### About this exercise
In the entries that follow, find the line containing "constructor; [|constructor; [|constructor]];"; from there, copy every line exactly through the line containing "Proof. eexists. split;".

### Data for analysis
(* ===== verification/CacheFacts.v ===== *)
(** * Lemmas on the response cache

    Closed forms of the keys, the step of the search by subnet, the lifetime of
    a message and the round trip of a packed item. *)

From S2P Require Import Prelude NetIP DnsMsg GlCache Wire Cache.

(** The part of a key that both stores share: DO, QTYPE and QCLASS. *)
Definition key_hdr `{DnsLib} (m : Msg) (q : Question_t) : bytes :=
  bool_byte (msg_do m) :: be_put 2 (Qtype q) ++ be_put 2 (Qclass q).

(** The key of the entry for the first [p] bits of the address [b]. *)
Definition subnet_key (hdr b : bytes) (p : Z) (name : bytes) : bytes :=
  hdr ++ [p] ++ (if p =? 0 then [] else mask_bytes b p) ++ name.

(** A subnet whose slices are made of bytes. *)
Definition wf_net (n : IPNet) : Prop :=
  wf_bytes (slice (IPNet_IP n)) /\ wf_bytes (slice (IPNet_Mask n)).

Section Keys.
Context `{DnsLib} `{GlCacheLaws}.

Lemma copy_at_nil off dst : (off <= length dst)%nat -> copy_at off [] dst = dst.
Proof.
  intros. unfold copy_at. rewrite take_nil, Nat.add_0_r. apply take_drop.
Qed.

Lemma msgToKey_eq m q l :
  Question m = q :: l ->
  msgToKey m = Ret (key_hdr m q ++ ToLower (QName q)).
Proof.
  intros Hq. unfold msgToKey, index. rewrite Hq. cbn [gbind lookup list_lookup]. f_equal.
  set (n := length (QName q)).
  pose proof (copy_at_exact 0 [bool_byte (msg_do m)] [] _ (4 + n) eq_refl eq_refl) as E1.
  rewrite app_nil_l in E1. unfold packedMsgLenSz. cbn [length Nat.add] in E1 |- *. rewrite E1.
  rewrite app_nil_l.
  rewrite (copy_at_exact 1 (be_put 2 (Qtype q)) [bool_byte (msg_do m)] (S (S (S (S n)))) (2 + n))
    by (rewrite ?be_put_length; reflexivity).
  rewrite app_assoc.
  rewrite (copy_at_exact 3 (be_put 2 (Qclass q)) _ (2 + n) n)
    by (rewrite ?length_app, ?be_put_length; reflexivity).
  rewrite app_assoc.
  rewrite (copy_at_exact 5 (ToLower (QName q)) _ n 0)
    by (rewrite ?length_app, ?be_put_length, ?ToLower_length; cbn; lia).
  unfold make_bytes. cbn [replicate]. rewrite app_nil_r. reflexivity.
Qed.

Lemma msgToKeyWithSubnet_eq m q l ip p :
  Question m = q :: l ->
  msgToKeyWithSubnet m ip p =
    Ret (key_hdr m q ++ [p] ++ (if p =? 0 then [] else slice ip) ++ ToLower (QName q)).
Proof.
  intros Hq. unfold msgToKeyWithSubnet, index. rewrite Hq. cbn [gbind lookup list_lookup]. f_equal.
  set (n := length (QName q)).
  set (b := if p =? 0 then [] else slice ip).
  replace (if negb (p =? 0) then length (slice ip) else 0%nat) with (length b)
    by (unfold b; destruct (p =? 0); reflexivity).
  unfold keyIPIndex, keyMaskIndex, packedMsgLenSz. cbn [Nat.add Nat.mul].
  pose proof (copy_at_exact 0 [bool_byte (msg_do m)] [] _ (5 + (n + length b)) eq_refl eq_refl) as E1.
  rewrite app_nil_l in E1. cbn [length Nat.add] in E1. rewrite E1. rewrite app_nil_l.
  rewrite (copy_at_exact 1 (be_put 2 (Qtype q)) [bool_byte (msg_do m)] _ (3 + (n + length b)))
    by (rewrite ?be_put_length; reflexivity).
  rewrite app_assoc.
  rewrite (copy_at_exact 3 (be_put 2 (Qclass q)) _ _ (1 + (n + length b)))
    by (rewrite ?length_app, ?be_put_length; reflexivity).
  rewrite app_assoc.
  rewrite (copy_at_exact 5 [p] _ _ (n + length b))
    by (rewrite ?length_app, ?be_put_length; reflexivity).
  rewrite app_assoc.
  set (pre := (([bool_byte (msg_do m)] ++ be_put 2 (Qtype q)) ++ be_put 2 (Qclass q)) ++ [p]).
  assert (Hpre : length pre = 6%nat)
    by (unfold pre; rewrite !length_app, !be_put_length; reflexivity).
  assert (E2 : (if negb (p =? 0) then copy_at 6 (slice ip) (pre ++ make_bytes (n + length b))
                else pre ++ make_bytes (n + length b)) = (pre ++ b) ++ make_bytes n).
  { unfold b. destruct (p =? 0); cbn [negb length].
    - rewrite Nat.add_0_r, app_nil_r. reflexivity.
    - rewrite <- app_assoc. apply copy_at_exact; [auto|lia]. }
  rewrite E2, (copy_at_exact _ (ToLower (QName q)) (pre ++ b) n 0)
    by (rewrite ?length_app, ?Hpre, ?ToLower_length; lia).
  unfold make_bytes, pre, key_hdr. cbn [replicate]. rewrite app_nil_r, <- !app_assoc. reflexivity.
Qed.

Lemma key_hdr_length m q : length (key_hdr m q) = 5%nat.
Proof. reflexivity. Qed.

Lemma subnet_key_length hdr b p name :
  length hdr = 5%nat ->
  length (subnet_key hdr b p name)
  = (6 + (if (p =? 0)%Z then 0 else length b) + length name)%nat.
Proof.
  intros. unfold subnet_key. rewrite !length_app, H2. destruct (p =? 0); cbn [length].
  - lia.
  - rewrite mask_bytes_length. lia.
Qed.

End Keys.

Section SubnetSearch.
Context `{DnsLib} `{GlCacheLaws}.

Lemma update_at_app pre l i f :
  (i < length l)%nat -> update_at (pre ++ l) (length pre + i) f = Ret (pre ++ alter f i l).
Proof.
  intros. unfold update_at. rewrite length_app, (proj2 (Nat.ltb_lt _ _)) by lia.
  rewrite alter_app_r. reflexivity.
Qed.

==

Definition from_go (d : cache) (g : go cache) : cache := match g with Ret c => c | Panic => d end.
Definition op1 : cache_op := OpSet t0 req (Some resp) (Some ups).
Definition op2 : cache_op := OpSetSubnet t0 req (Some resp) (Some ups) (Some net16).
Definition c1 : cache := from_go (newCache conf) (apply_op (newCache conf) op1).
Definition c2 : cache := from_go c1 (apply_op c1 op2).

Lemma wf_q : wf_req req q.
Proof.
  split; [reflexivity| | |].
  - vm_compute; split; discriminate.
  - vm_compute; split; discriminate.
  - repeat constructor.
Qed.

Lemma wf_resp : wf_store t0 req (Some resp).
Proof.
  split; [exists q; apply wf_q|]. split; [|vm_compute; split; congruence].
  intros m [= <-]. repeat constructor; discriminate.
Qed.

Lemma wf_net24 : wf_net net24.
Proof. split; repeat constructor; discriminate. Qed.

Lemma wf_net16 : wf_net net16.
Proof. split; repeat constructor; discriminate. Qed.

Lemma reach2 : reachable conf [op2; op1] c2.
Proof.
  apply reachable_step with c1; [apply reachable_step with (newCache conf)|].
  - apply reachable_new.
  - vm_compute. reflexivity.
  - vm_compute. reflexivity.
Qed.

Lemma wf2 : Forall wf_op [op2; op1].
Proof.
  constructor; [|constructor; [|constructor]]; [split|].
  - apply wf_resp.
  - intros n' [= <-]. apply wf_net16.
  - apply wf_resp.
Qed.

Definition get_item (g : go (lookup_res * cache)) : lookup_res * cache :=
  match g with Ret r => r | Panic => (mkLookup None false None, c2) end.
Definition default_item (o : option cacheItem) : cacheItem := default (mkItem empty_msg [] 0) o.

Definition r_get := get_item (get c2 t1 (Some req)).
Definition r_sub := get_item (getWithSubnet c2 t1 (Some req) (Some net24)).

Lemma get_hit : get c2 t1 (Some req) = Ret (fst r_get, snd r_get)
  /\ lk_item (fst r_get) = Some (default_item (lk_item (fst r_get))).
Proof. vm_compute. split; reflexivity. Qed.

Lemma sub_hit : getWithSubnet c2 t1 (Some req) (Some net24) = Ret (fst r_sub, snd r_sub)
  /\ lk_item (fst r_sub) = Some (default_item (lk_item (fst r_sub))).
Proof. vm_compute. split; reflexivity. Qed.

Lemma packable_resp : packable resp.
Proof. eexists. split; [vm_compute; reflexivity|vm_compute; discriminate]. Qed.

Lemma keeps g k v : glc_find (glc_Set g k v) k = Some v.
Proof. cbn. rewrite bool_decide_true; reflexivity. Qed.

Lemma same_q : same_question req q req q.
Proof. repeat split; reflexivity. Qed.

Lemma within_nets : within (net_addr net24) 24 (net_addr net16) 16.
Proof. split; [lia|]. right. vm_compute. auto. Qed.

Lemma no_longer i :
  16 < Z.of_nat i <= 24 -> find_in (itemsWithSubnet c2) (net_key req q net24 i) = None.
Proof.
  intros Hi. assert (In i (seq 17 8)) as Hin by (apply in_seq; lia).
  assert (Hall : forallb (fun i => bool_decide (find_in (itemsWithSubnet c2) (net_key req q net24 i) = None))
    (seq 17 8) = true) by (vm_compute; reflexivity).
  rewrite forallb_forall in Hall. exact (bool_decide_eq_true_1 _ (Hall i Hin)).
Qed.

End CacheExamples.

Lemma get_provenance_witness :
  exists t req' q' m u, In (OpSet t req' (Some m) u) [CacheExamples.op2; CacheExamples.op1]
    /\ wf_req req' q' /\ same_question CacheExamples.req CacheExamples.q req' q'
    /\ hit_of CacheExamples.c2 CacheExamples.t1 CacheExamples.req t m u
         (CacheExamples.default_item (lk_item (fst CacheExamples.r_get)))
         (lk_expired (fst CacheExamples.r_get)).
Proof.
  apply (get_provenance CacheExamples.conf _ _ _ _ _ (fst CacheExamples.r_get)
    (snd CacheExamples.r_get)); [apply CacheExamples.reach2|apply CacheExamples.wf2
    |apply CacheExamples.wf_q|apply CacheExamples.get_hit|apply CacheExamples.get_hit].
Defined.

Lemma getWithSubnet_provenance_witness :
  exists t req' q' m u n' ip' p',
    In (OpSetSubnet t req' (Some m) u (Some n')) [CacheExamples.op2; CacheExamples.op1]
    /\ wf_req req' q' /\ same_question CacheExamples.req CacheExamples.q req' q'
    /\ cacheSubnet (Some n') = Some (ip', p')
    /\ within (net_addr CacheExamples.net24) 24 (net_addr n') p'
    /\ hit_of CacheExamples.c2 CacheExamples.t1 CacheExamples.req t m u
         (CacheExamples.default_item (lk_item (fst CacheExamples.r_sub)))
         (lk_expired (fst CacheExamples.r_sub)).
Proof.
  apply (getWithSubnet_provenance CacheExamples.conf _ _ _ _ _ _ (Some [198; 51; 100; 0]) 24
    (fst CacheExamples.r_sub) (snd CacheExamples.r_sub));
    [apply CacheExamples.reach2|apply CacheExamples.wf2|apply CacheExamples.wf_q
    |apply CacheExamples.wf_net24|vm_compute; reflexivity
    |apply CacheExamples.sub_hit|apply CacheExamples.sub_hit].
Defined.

### Task output
  constructor; [|constructor; [|constructor]]; [split|].
  - apply wf_resp.
  - intros n' [= <-]. apply wf_net16.
  - apply wf_resp.
Qed.

Definition get_item (g : go (lookup_res * cache)) : lookup_res * cache :=
  match g with Ret r => r | Panic => (mkLookup None false None, c2) end.
Definition default_item (o : option cacheItem) : cacheItem := default (mkItem empty_msg [] 0) o.

Definition r_get := get_item (get c2 t1 (Some req)).
Definition r_sub := get_item (getWithSubnet c2 t1 (Some req) (Some net24)).

Lemma get_hit : get c2 t1 (Some req) = Ret (fst r_get, snd r_get)
  /\ lk_item (fst r_get) = Some (default_item (lk_item (fst r_get))).
Proof. vm_compute. split; reflexivity. Qed.

Lemma sub_hit : getWithSubnet c2 t1 (Some req) (Some net24) = Ret (fst r_sub, snd r_sub)
  /\ lk_item (fst r_sub) = Some (default_item (lk_item (fst r_sub))).
Proof. vm_compute. split; reflexivity. Qed.

Lemma packable_resp : packable resp.
Proof. eexists. split; [vm_compute; reflexivity|vm_compute; discriminate]. Qed.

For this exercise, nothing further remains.